A los gobernadores les volvió a decir que él se considera la cabeza de un gobierno de “un presidente y 24 gobernadores” y para los empresarios y sindicalistas prepara una invitación para integrarlos a una mesa con todos los ministros del gabinete económico en la que podrán intercambiar planes e ideas -si es que hubiera alguna- para el “día después” de la pandemia.
El problema es que allí, en ese auditorio, no estaban ni Cristina Kirchner ni Mauricio Macri, los dos nombres que hoy siguen organizaron la política argentina y que con sus silencios, más que con sus pronunciamientos públicos, siguen hablándole a porciones determinantes del electorado. La grieta parece ser, en esta época de intensidad y desidia, parte del aire.
Una comprobación de esa realidad que deja poco espacio para los ensayos de moderación se pudo ver en las calles de las grandes ciudades, que alojaron una protesta con consignas diversas que se pueden resumir en el descontento con el Gobierno.
El Presidente lleva varios días tratando de otorgarle protagonismo a los moderados propios y ajenos, entre otras cosas porque esa es la única manera de conseguir un perfil propio, que lo diferencie de Cristina Kirchner, que siempre puso al desprecio de la moderación en el centro de su discurso político.
Además de la imagen ecuménica de ayer, con gobernadores opositores incluidos, el presidente se sacó fotos con dos intendentes del PRO y en la semana próxima podría ocurrir un encuentro con los jefes de todos los bloques parlamentarios.

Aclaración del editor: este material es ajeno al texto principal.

(* ===== verification/AddressSpace.v ===== *)
(** * Guest physical address space

    Model of src/dragonball/dbs_address_space: regions and how they are created
    (region.rs, memory/mod.rs), the layout (layout.rs), and the address space with
    its lookups and the insertion of regions at run time (address_space.rs).
    Additions and assertions are those of a debug build.  Memory files are a
    parameter ([MemFiles]). *)
From stdpp Require Import sorting.
From S2P Require Import Prelude Effects InterruptManager.

Abbreviation MAP_SHARED := 0x1.
Abbreviation MAP_PRIVATE := 0x2.
Abbreviation MAP_ANONYMOUS := 0x20.
Abbreviation MAP_POPULATE := 0x8000.
Abbreviation PROT_READ_WRITE := 0x3.

Inductive AddressSpaceRegionType := DefaultMemory | DeviceMemory | DAXMemory.
#[global] Instance AddressSpaceRegionType_eq_dec : EqDecision AddressSpaceRegionType.
Proof. solve_decision. Defined.

Record AddressSpaceRegion := mkRegion {
  ty : AddressSpaceRegionType;
  base : Z;
  size : Z;
  host_numa_node_id : option Z;
  file_offset : option (Z * Z);
  perm_flags : Z;
  prot_flags : Z;
  is_hugepage : bool;
  is_hotplug : bool;
  is_anon : bool;
}.

Inductive AddressSpaceError :=
| InvalidRegionType | InvalidAddressRange (base size : Z) | InvalidMemorySourceType (s : string) | CreateMemFd (e : errno)
| OpenFile (e : errno) | CreateDir (e : errno) | SetFileSize (e : errno) | UnlinkFile (e : errno).

(** ** Regions *)

Definition region_new (ty : AddressSpaceRegionType) (base size : Z) : AddressSpaceRegion :=
  mkRegion ty base size None None MAP_SHARED PROT_READ_WRITE false false false.

Definition set_host_numa_node_id (v : option Z) (r : AddressSpaceRegion) : AddressSpaceRegion :=
  mkRegion (ty r) (base r) (size r) v (file_offset r) (perm_flags r) (prot_flags r) (is_hugepage r) (is_hotplug r) (is_anon r).
Definition set_file_offset (v : option (Z * Z)) (r : AddressSpaceRegion) : AddressSpaceRegion :=
  mkRegion (ty r) (base r) (size r) (host_numa_node_id r) v (perm_flags r) (prot_flags r) (is_hugepage r) (is_hotplug r) (is_anon r).
Definition set_perm_flags (v : Z) (r : AddressSpaceRegion) : AddressSpaceRegion :=
  mkRegion (ty r) (base r) (size r) (host_numa_node_id r) (file_offset r) v (prot_flags r) (is_hugepage r) (is_hotplug r) (is_anon r).
Definition set_prot_flags (v : Z) (r : AddressSpaceRegion) : AddressSpaceRegion :=
  mkRegion (ty r) (base r) (size r) (host_numa_node_id r) (file_offset r) (perm_flags r) v (is_hugepage r) (is_hotplug r) (is_anon r).
Definition set_hugepage (r : AddressSpaceRegion) : AddressSpaceRegion :=
  mkRegion (ty r) (base r) (size r) (host_numa_node_id r) (file_offset r) (perm_flags r) (prot_flags r) true (is_hotplug r) (is_anon r).
Definition set_hotplug (r : AddressSpaceRegion) : AddressSpaceRegion :=
  mkRegion (ty r) (base r) (size r) (host_numa_node_id r) (file_offset r) (perm_flags r) (prot_flags r) (is_hugepage r) true (is_anon r).
Definition set_anonpage (r : AddressSpaceRegion) : AddressSpaceRegion :=
  mkRegion (ty r) (base r) (size r) (host_numa_node_id r) (file_offset r) (perm_flags r) (prot_flags r) (is_hugepage r) (is_hotplug r) true.

Definition region_build (ty : AddressSpaceRegionType) (base size : Z) (numa : option Z) (file : option (Z * Z)) (perm prot : Z)
    (hotplug : bool) : AddressSpaceRegion :=
  let region := region_new ty base size in
  let region := set_prot_flags prot (set_perm_flags perm (set_file_offset file (set_host_numa_node_id numa region))) in
  if hotplug then set_hotplug region else region.

(** Inclusive; [debug_assert] panics on an empty region and on overflow. *)
Definition region_last_addr (r : AddressSpaceRegion) : outcome Z :=
  if (0 <? size r) && (base r + size r <=? u64_max) then Ret (base r + size r - 1) else Panic.

Definition region_is_valid (r : AddressSpaceRegion) : bool :=
  (0 <? size r) && match checked_add u64_max (base r) (size r) with Some _ => true | None => false end.

Definition intersect_with (r other : AddressSpaceRegion) : bool :=
  match checked_add u64_max (base r) (size r), checked_add u64_max (base other) (size other) with
  | Some end1, Some end2 => negb ((end1 <=? base other) || (end2 <=? base r))
  | _, _ => true
  end.

(** ** Memory for regions *)

Inductive MemorySourceType := FileOnHugeTlbFs | MmapAnonymous | MmapAnonymousHugeTlbFs | MemFdShared | MemFdOnHugeTlbFs.

Definition source_is_hugepage (t : MemorySourceType) : bool :=
  match t with FileOnHugeTlbFs | MmapAnonymousHugeTlbFs | MemFdOnHugeTlbFs => true | _ => false end.
Definition source_is_mmap_anonymous (t : MemorySourceType) : bool :=
  match t with MmapAnonymous | MmapAnonymousHugeTlbFs => true | _ => false end.

Definition source_from_str (s : string) : option MemorySourceType :=
  if String.eqb s "hugetlbfs" then Some FileOnHugeTlbFs
  else if String.eqb s "memfd" || String.eqb s "shmem" then Some MemFdShared
  else if String.eqb s "hugememfd" || String.eqb s "hugeshmem" then Some MemFdOnHugeTlbFs
  else if String.eqb s "anon" || String.eqb s "mmap" then Some MmapAnonymous
  else if String.eqb s "hugeanon" || String.eqb s "hugemmap" then Some MmapAnonymousHugeTlbFs
  else None.

(** The files of the host: [memfd_create], [set_len] of a file, the directories
    above a path, opening, and unlinking. *)
Class MemFiles (Ho : Type) := {
  memfd_create : string -> Ho -> result errno Z * Ho;
  file_set_len : Z -> Z -> Ho -> result errno unit * Ho;
  create_parent_dirs : string -> Ho -> result errno unit * Ho;
  open_truncated : string -> Ho -> result errno Z * Ho;
  unlink_file : string -> Ho -> result errno unit * Ho;
}.

(** A call of the host. *)
Definition call {S Ho E A} (get : S -> Ho) (put : Ho -> S -> S) (err : errno -> E) (f : Ho -> result errno A * Ho) : eff S E A := fun s =>
  let '(r, h) := f (get s) in
  Ret (match r with Ok a => Ok a | Err e => Err (err e) end, put h s).

Section create.
Context {Ho : Type} `{HF : MemFiles Ho}.
#[local] Abbreviation file_eff := (eff Ho AddressSpaceError).
#[local] Abbreviation file_call err f := (call (E := AddressSpaceError) id (fun h _ => h) err f : file_eff _).

Definition create_memory_region (base size : Z) (numa : option Z) (mem_type mem_file_path : string) (mem_prealloc : bool) (prot : Z)
    (hotplug : bool) : file_eff AddressSpaceRegion :=
  let perm := if mem_prealloc then Z.lor MAP_SHARED MAP_POPULATE else MAP_SHARED in
  match source_from_str mem_type with
  | None => throw (InvalidMemorySourceType mem_type)
  | Some source =>
      reg ← match source with
            | MemFdShared | MemFdOnHugeTlbFs =>
                let name := match source with MemFdShared => "shmem" | _ => "hugeshmem" end in
                fd ← file_call CreateMemFd (memfd_create name);
                _ ← file_call SetFileSize (file_set_len fd size);
                mret (region_build DefaultMemory base size numa (Some (fd, 0)) perm prot hotplug)
            | MmapAnonymous | MmapAnonymousHugeTlbFs =>
                let perm := Z.lor MAP_PRIVATE MAP_ANONYMOUS in
                let perm := if mem_prealloc then Z.lor perm MAP_POPULATE else perm in
                mret (region_build DefaultMemory base size numa None perm prot hotplug)
            | FileOnHugeTlbFs =>
                _ ← file_call CreateDir (create_parent_dirs mem_file_path);
                fd ← file_call OpenFile (open_truncated mem_file_path);
                _ ← file_call UnlinkFile (unlink_file mem_file_path);
                _ ← file_call SetFileSize (file_set_len fd size);
                mret (region_build DefaultMemory base size numa (Some (fd, 0)) perm prot hotplug)
            end;
      let reg := if source_is_hugepage source then set_hugepage reg else reg in
      let reg := if source_is_mmap_anonymous source then set_anonpage reg else reg in
      mret reg
  end.

Definition create_default_memory_region (base size : Z) (numa : option Z) (mem_type mem_file_path : string) (mem_prealloc hotplug : bool)
    : file_eff AddressSpaceRegion :=
  create_memory_region base size numa mem_type mem_file_path mem_prealloc PROT_READ_WRITE hotplug.
End create.

Definition create_device_region (base size : Z) : AddressSpaceRegion := region_build DeviceMemory base size None None 0 0 false.

(** ** Layout *)

Record AddressSpaceLayout := mkLayout { phys_end : Z; mem_start : Z; mem_end : Z; usable_end : Z }.

(** [USABLE_END] comes from /proc/meminfo. *)
Definition layout_new (USABLE_END phys_end mem_start mem_end : Z) : AddressSpaceLayout :=
  mkLayout phys_end mem_start mem_end USABLE_END.

Definition is_region_valid (l : AddressSpaceLayout) (r : AddressSpaceRegion) : bool :=
  match checked_add u64_max (base r) (size r) with
  | None => false
  | Some region_end =>
      match ty r with
      | DefaultMemory => negb ((base r <? mem_start l) || (mem_end l <? region_end))
      | DeviceMemory | DAXMemory => negb ((base r <? mem_end l) || (phys_end l <? region_end))
      end
  end.

(** ** The address space *)

(** [sort_unstable_by_key] of the standard library leaves the order of regions
    with the same base open. *)
Class UnstableSort := sort_by_base : list AddressSpaceRegion -> list AddressSpaceRegion.
Class UnstableSortLaws `{UnstableSort} := {
  sort_perm l : sort_by_base l ≡ₚ l;
  sort_sorted l : StronglySorted (fun a b => base a <= base b) (sort_by_base l);
}.

Record AddressSpaceBase := mkBase { regions : list AddressSpaceRegion; space_layout : AddressSpaceLayout }.

(** Whether some region intersects the one before it. *)
Fixpoint neighbours_intersect (l : list AddressSpaceRegion) : bool :=
  match l with
  | a :: (b :: _) as l' => intersect_with b a || neighbours_intersect l'
  | _ => false
  end.

Section space.
Context `{HS : UnstableSort}.

Definition from_regions (l : list AddressSpaceRegion) (layout : AddressSpaceLayout) : outcome AddressSpaceBase :=
  let l := sort_by_base l in
  if negb (forallb (is_region_valid layout) l) then Panic
  else if neighbours_intersect l then Panic
  else Ret (mkBase l layout).

Definition base_insert_region (r : AddressSpaceRegion) (b : AddressSpaceBase) : result AddressSpaceError AddressSpaceBase :=
  if negb (is_region_valid (space_layout b) r) then Err (InvalidAddressRange (base r) (size r))
  else if existsb (fun q => intersect_with q r) (regions b) then Err (InvalidAddressRange (base r) (size r))
  else Ok (mkBase (regions b ++ [r]) (space_layout b)).

Definition walk_regions {S} (cb : AddressSpaceRegion -> eff S AddressSpaceError unit) (b : AddressSpaceBase) : eff S AddressSpaceError unit :=
  for_each cb (regions b).

(** The highest address in use, DAX windows apart. *)
Definition space_last_addr (b : AddressSpaceBase) : outcome Z :=
  foldl (fun acc r =>
           last_addr ← acc;
           if bool_decide (ty r = DAXMemory) then Ret last_addr else
           last ← region_last_addr r;
           Ret (if last_addr <? last then last else last_addr))
    (Ret (mem_start (space_layout b))) (regions b).

(** The first region that satisfies [p] and holds the address, the end of each
    region that is tried being computed. *)
Fixpoint find_region (p : AddressSpaceRegion -> bool) (addr : Z) (l : list AddressSpaceRegion) : outcome (option AddressSpaceRegion) :=
  match l with
  | [] => Ret None
  | r :: l' =>
      if p r && (base r <=? addr) then
        e ← uadd u64_max (base r) (size r);
        if addr <? e then Ret (Some r) else find_region p addr l'
      else find_region p addr l'
  end.

Definition is_dax_region (addr : Z) (b : AddressSpaceBase) : outcome bool :=
  o ← find_region (fun r => bool_decide (ty r = DAXMemory)) addr (regions b);
  Ret (match o with Some _ => true | None => false end).

Definition space_prot_flags (addr : Z) (b : AddressSpaceBase) : outcome (result AddressSpaceError Z) :=
  o ← find_region (fun _ => true) addr (regions b);
  Ret (match o with Some r => Ok (prot_flags r) | None => Err InvalidRegionType end).

Definition numa_node_id (gpa : Z) (b : AddressSpaceBase) : outcome (option Z) :=
  o ← find_region (fun _ => true) gpa (regions b);
  Ret (match o with Some r => host_numa_node_id r | None => None end).

(** [AddressSpace::insert_region] before it swaps the state: the new state is
    made from a copy of the one that was loaded. *)
Definition insert_prepare (r : AddressSpaceRegion) (loaded : AddressSpaceBase) : outcome (result AddressSpaceError AddressSpaceBase) :=
  b ← from_regions (regions loaded) (space_layout loaded);
  Ret (base_insert_region r b).

Definition insert_region (r : AddressSpaceRegion) (state : AddressSpaceBase) : outcome (result AddressSpaceError unit * AddressSpaceBase) :=
  res ← insert_prepare r state;
  Ret (match res with Ok b => (Ok tt, b) | Err e => (Err e, state) end).
End space.

(** ** NUMA nodes *)

Record NumaNodeInfo := mkNumaNodeInfo { info_base : Z; info_size : Z }.
Record NumaNode := mkNumaNode { region_infos : list NumaNodeInfo; vcpu_ids : list Z }.

Definition NumaNode_new : NumaNode := mkNumaNode [] [].
Definition add_info (i : NumaNodeInfo) (n : NumaNode) : NumaNode := mkNumaNode (region_infos n ++ [i]) (vcpu_ids n).
Definition add_vcpu_ids (ids : list Z) (n : NumaNode) : NumaNode := mkNumaNode (region_infos n) (vcpu_ids n ++ ids).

Enfrente, en Juntos por el Cambio, también hubo una señal en ese mismo sentido con la integración de todos los sectores relevantes del PRO a un organismo más colegiado y que no represente sólo la mirada de Patricia Bullrich, que hoy parece ser la intérprete más fiel de las preocupaciones de Macri. En otras palabras, esa modificación le dará más peso a María Eugenia Vidal y Horacio Rodríguez Larreta en los pronunciamientos públicos del partido. Es el camino inverso al que suelen hacer los radicales, que le exigen al presidente del Comité Nacional que junte los avales de los sectores internos determinantes antes de llegar a su silla. En este caso, Bullrich, que ya fue designada como titular del PRO, tendrá que esforzarse ahora por conseguir el beneplácito de las partes.
Esas martingalas -las que intenta el Presidente y también la oposición moderada- se chocan con las marchas que enarbolan las consignas que más le gustan a Macri y que enfurecen a los partidarios más apasionados de Cristina. Esa misma realidad fue la que hizo caer el proyecto de estatizar la cerealera Vicentin, la chispa que inició los banderazos desde el 25 de mayo. El Gobierno ya no sabe cómo correrse de ese problema autoinfligido: enterrado en el Congreso el plan de expropiación y bloqueada en Santa Fe la vía de la intervención, al proyecto de la soberanía alimentaria sólo le queda esperar el beneficio del olvido.